> _Exercise requirements_
In the records below, find the line containing "o = vclock o'." and the line containing "(** A transport whose [get]"; please repeat exactly the lines from one to the other, both included, and nothing more.

** Opening Dataset content block **

(** The right operand of [==]: a record (of this class or a subclass) or
    some other value. *)
Inductive PyObject : Type :=
| Instance (o : RiakObject)
| Foreign (v : PyVal).

Definition __class__ (o : RiakObject) : string := hd "object"%string (ob_mro o).

Definition isinstance (other : PyObject) (cls : string) : bool :=
  match other with
  | Instance o => existsb (String.eqb cls) (ob_mro o)
  | Foreign _ => false
  end.

Definition __eq__ (o : RiakObject) (other : PyObject) : bool :=
  if isinstance other (__class__ o) then
    match other with
    | Instance o' => __hash__ o =? __hash__ o'
    | Foreign _ => false
    end
  else false.

Definition __ne__ (o : RiakObject) (other : PyObject) : bool :=
  if isinstance other (__class__ o) then
    match other with
    | Instance o' => negb (__hash__ o =? __hash__ o')
    | Foreign _ => true
    end
  else true.

End Identity.

End RiakObject.

Arguments Instance {content} o.
Arguments Foreign {content} v.

(** *** The operators [==] and [!=]

    Rich comparison tries the right operand's method first, with the
    operands swapped, when the right operand's type is a proper subclass of
    the left operand's type, and the left operand's method otherwise.
    [RiakObject.__eq__] and [__ne__] never return [NotImplemented], so the
    method tried first decides. *)

Section Operators.

Context {content : Content}.
Variable rt : PyHash.

(** [type(w)] is a proper subclass of [type(v)]. *)
Definition proper_subtype (w v : RiakObject) : bool :=
  negb (String.eqb (__class__ v) (__class__ w))
  && existsb (String.eqb (__class__ v)) (ob_mro w).

Definition py_eq (a : RiakObject) (other : PyObject) : bool :=
  match other with
  | Instance b =>
      if proper_subtype b a then __eq__ rt b (Instance a)
      else __eq__ rt a other
  | Foreign _ => __eq__ rt a other
  end.

Definition py_ne (a : RiakObject) (other : PyObject) : bool :=
  match other with
  | Instance b =>
      if proper_subtype b a then __ne__ rt b (Instance a)
      else __ne__ rt a other
  | Foreign _ => __ne__ rt a other
  end.

(** What a class hierarchy gives two objects: each has a class, the head of
    its MRO, and two different classes do not derive from each other. *)
Definition proper_hierarchy (a b : RiakObject) : Prop :=
  ob_mro a <> [] /\ ob_mro b <> []
  /\ (__class__ a <> __class__ b ->
      existsb (String.eqb (__class__ a)) (ob_mro b) = true ->
      existsb (String.eqb (__class__ b)) (ob_mro a) = false).

End Operators.

(** ** A reference interpreter: hashing as CPython 2.7 does on 64 bits *)

Module CPython27.

Definition wrap64 (z : Z) : Z :=
  let m := z mod 2 ^ 64 in if m <? 2 ^ 63 then m else m - 2 ^ 64.

Definition fix_minus1 (x : Z) : Z := if x =? -1 then -2 else x.

(** [string_hash], hash randomization off. *)
Definition string_hash (s : string) : Z :=
  match list_byte_of_string s with
  | [] => 0
  | (p0 :: _) as l =>
      let x := fold_left
                 (fun x c => wrap64 (Z.lxor (1000003 * x) (byte_val c)))
                 l (Z.shiftl (byte_val p0) 7) in
      fix_minus1 (Z.lxor x (Z.of_nat (List.length l)))
  end.

(** [_Py_HashPointer]: the address rotated right by four bits. *)
Definition _Py_HashPointer (p : Z) : Z :=
  let y := p mod 2 ^ 64 in
  fix_minus1 (wrap64 (Z.lor (Z.shiftr y 4) (Z.shiftl y 60))).

Fixpoint tuplehash_loop (items : list Z) (x mult : Z) : Z :=
  match items with
  | [] => x
  | y :: rest =>
      let len := Z.of_nat (List.length rest) in
      tuplehash_loop rest (wrap64 (Z.lxor x y * mult))
        (wrap64 (mult + (82520 + len + len)))
  end.

Definition tuplehash (items : list Z) : Z :=
  fix_minus1 (wrap64 (tuplehash_loop items 3430008 1000003 + 97531)).

(** The address of [None]. *)
Definition Py_None : Z := 9437184.

(** [RiakBucket.__hash__] is not part of this module; buckets hash by name
    here. *)
Definition hashing : PyHash :=
  {| hash_str := string_hash;
     hash_None := _Py_HashPointer Py_None;
     hash_bucket := fun b => string_hash (bucket_name b);
     object_hash := _Py_HashPointer;
     hash_tuple := tuplehash |}.

End CPython27.

(** ** A plain Version *)

Module Version.

Definition PyVal_eqb (a b : PyVal) : bool :=
  match a, b with
  | PyNone, PyNone => true
  | PyBool x, PyBool y => Bool.eqb x y
  | PyInt x, PyInt y => x =? y
  | PyStr x, PyStr y => String.eqb x y
  | PyBytes x, PyBytes y =>
      if list_eq_dec Byte.byte_eq_dec x y then true else false
  | PyFunc x, PyFunc y => String.eqb x y
  | _, _ => false
  end.

(** Modelled from the spec: [riak.content.RiakContent], the Version of the
    data model, is not in this module. Attributes are plain get/set; [links]
    are 3-tuples; [indexes] are name/value pairs; a tombstone is a flag. *)
Record Version : Type := {
  attrs : list (string * PyVal);
  link_set : list (PyVal * PyVal * PyVal);
  index_set : list (string * PyVal);
  tombstone : bool
}.

Definition fresh : Version :=
  {| attrs := []; link_set := []; index_set := []; tombstone := false |}.

Definition getattr (name : string) (v : Version)
  : Version * result PyVal :=
  (v, Ok match VClock.dict_get (attrs v) name with
         | Some x => x
         | None => PyNone
         end).

Definition setattr (name : string) (x : PyVal) (v : Version)
  : Version * result unit :=
  ({| attrs := (name, x) :: attrs v; link_set := link_set v;
      index_set := index_set v; tombstone := tombstone v |}, Ok tt).

Definition with_indexes (v : Version) (l : list (string * PyVal)) : Version :=
  {| attrs := attrs v; link_set := link_set v; index_set := l;
     tombstone := tombstone v |}.

Definition same_entry (n : string) (x : PyVal) (e : string * PyVal) : bool :=
  String.eqb (fst e) n && PyVal_eqb (snd e) x.

(** [add_index] appends unless the name already holds that value;
    [set_index] replaces all values of a name; removal of an absent entry
    does nothing. *)
Definition call (name : string) (args : list PyVal) (v : Version)
  : Version * result PyVal :=
  match name, args with
  | "add_link"%string, [b; k; t] =>
      ({| attrs := attrs v; link_set := link_set v ++ [(b, k, t)];
          index_set := index_set v; tombstone := tombstone v |}, Ok PyNone)
  | "add_index"%string, [PyStr n; x] =>
      (if existsb (same_entry n x) (index_set v) then v
       else with_indexes v (index_set v ++ [(n, x)]), Ok PyNone)
  | "set_index"%string, [PyStr n; x] =>
      (with_indexes v
         (filter (fun e => negb (String.eqb (fst e) n)) (index_set v)
          ++ [(n, x)]), Ok PyNone)
  | "remove_index"%string, [PyStr n] =>
      (with_indexes v
         (filter (fun e => negb (String.eqb (fst e) n)) (index_set v)),
       Ok PyNone)
  | "remove_index"%string, [PyStr n; x] =>
      (with_indexes v
         (filter (fun e => negb (same_entry n x e)) (index_set v)),
       Ok PyNone)
  | _, _ => (v, Raise (TypeError "bad call"))
  end.

Definition content : Content :=
  {| RiakContent := Version;
     RiakContent_new := fresh;
     content_getattr := getattr;
     content_setattr := setattr;
     content_call := call;
     content_exists := fun v => negb (tombstone v) |}.

End Version.

Definition no_conflict_msg : string := "".
Definition store_conflict_msg : string :=
  "Attempting to store an invalid object, resolve the siblings first".

(** What the delegators, [clear] and the resolver setter leave alone: the
    class, the resolver, the bucket, the key and the vector clock. *)
Definition same_header {content : Content} (o o' : RiakObject) : Prop :=
  ob_mro o = ob_mro o' /\ _resolver o = _resolver o'
  /\ bucket o = bucket o' /\ key o = key o' /\ vclock o = vclock o'.

(** The record-level resolver is [None] or a callable. *)
Definition resolver_ok {content : Content} (o : RiakObject) : bool :=
  is_None (_resolver o) || callable (_resolver o).

(** The keys [__init__] lets through. *)
Definition key_ok (PY2 : bool) (k : option string) : Prop :=
  match k with
  | None => True
  | Some s => s <> ""%string /\ (PY2 = true -> is_ascii s = true)
  end.

(** ** Sample records and transports *)

Module Sample.

Definition Obj : Type := @RiakObject Version.content.

Definition bucket_b : RiakBucket :=
  {| bucket_name := "b"; bucket_resolver := PyFunc "default_resolver" |}.

Definition with_data (d : string) : Version.Version :=
  fst (Version.setattr "data" (PyStr d) Version.fresh).

Definition a_tombstone : Version.Version :=
  {| Version.attrs := []; Version.link_set := []; Version.index_set := [];
     Version.tombstone := true |}.

Definition clock_T : VClock.VClock :=
  VClock.mk 140234866512976 (list_byte_of_string "abc").

(** The same clock received a second time: another object, equal bytes. *)
Definition clock_T' : VClock.VClock :=
  VClock.mk 140234866513104 (list_byte_of_string "abc").

Definition record (vc : option VClock.VClock) (l : list Version.Version)
  : Obj :=
  @Build_RiakObject Version.content ["RiakObject"; "object"]%string PyNone
    bucket_b (Some "k1"%string) vc l.

Definition world (o : Obj) : World := {| self := o; calls := [] |}.

Definition conflicted : Obj :=
  record (Some clock_T) [with_data "a"; with_data "b"].

Definition resolved : Obj := record (Some clock_T) [with_data "a"].

Definition empty : Obj := record None [].

(** A transport that answers every call and leaves the record alone. *)
Definition quiet_client (c : Call) (o : Obj) : Obj * result PyVal :=
  (o, Ok PyNone).

(** A transport whose calls fail. *)
Definition failing_client (c : Call) (o : Obj) : Obj * result PyVal :=
  (o, Raise (OtherError "RiakError: no nodes available")).

(** A record of a subclass of [RiakObject]. *)
Definition subclass_record : Obj :=
  @Build_RiakObject Version.content
    ["MyObject"; "RiakObject"; "object"]%string PyNone bucket_b
    (Some "k1"%string) (Some clock_T) [with_data "a"].

(** A transport whose [get] comes back with two siblings. *)
Definition sibling_client (c : Call) (o : Obj) : Obj * result PyVal :=
  match c with
  | client_get _ _ _ _ _ =>
      (set_siblings o [with_data "a"; with_data "b"], Ok PyNone)
  | _ => (o, Ok PyNone)
  end.

End Sample.

(** ** Properties of the delegators and of the record's life cycle *)

Section Delegation.

Context {content : Content}.
Variable client : Call -> RiakObject -> RiakObject * result PyVal.

Ltac run := unfold bind, get_siblings, put_siblings, raise, ret, ret_self,
  on_sibling0, call_client; simpl.

Lemma length_gt1 {A} (l : list A) :
  (1 < List.length l)%nat ->
  Nat.eqb (List.length l) 0 = false /\ Nat.eqb (List.length l) 1 = false.
Proof.
  intros H; split; apply Nat.eqb_neq; lia.
Qed.

Lemma _getter_conflict name w :
  (1 < List.length (siblings (self w)))%nat ->
  _getter name w = (w, Raise (ConflictError no_conflict_msg)).
Proof.
  intros H. destruct (length_gt1 _ H) as [H0 H1].
  unfold _getter. run. rewrite H0, H1. reflexivity.
Qed.

Lemma _setter_conflict name v w :
  (1 < List.length (siblings (self w)))%nat ->
  _setter name v w = (w, Raise (ConflictError no_conflict_msg)).
Proof.
  intros H. destruct (length_gt1 _ H) as [H0 H1].
  unfold _setter. run. rewrite H0. simpl. rewrite H1. reflexivity.
Qed.

Lemma _delegate_not_one name args w :
  List.length (siblings (self w)) <> 1%nat ->
  _delegate name args w = (w, Raise (ConflictError no_conflict_msg)).
Proof.
  intros H. apply Nat.eqb_neq in H.
  unfold _delegate. run. rewrite H. reflexivity.
Qed.

Lemma _delegate_ok_one name args w :
  is_ok (snd (_delegate name args w)) = true ->
  List.length (siblings (self w)) = 1%nat.
Proof.
  intros H.
  destruct (Nat.eq_dec (List.length (siblings (self w))) 1) as [E | E];
    [exact E | ].
  rewrite (_delegate_not_one _ _ _ E) in H. discriminate H.
Qed.

Lemma properties_names :
  properties =
  map content_property
    ["data"; "encoded_data"; "charset"; "content_type"; "content_encoding";
     "last_modified"; "etag"; "usermeta"; "links"; "indexes"]%string.
Proof. reflexivity. Qed.

Lemma methods_names :
  methods =
  map content_method
    ["add_index"; "remove_index"; "remove_index"; "set_index";
     "add_link"]%string.
Proof. reflexivity. Qed.

Lemma store_not_one a1 a2 a3 a4 a5 a6 w :
  List.length (siblings (self w)) <> 1%nat ->
  store client a1 a2 a3 a4 a5 a6 w
  = (w, Raise (ConflictError store_conflict_msg)).
Proof.
  intros H. apply Nat.eqb_neq in H.
  unfold store. run. rewrite H. reflexivity.
Qed.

** Closing Dataset content block **

> _Result below_
  /\ bucket o = bucket o' /\ key o = key o' /\ vclock o = vclock o'.

(** The record-level resolver is [None] or a callable. *)
Definition resolver_ok {content : Content} (o : RiakObject) : bool :=
  is_None (_resolver o) || callable (_resolver o).

(** The keys [__init__] lets through. *)
Definition key_ok (PY2 : bool) (k : option string) : Prop :=
  match k with
  | None => True
  | Some s => s <> ""%string /\ (PY2 = true -> is_ascii s = true)
  end.

(** ** Sample records and transports *)

Module Sample.

Definition Obj : Type := @RiakObject Version.content.

Definition bucket_b : RiakBucket :=
  {| bucket_name := "b"; bucket_resolver := PyFunc "default_resolver" |}.

Definition with_data (d : string) : Version.Version :=
  fst (Version.setattr "data" (PyStr d) Version.fresh).

Definition a_tombstone : Version.Version :=
  {| Version.attrs := []; Version.link_set := []; Version.index_set := [];
     Version.tombstone := true |}.

Definition clock_T : VClock.VClock :=
  VClock.mk 140234866512976 (list_byte_of_string "abc").

(** The same clock received a second time: another object, equal bytes. *)
Definition clock_T' : VClock.VClock :=
  VClock.mk 140234866513104 (list_byte_of_string "abc").

Definition record (vc : option VClock.VClock) (l : list Version.Version)
  : Obj :=
  @Build_RiakObject Version.content ["RiakObject"; "object"]%string PyNone
    bucket_b (Some "k1"%string) vc l.

Definition world (o : Obj) : World := {| self := o; calls := [] |}.

Definition conflicted : Obj :=
  record (Some clock_T) [with_data "a"; with_data "b"].

Definition resolved : Obj := record (Some clock_T) [with_data "a"].

Definition empty : Obj := record None [].

(** A transport that answers every call and leaves the record alone. *)
Definition quiet_client (c : Call) (o : Obj) : Obj * result PyVal :=
  (o, Ok PyNone).

(** A transport whose calls fail. *)
Definition failing_client (c : Call) (o : Obj) : Obj * result PyVal :=
  (o, Raise (OtherError "RiakError: no nodes available")).

(** A record of a subclass of [RiakObject]. *)
Definition subclass_record : Obj :=
  @Build_RiakObject Version.content
    ["MyObject"; "RiakObject"; "object"]%string PyNone bucket_b
    (Some "k1"%string) (Some clock_T) [with_data "a"].

(** A transport whose [get] comes back with two siblings. *)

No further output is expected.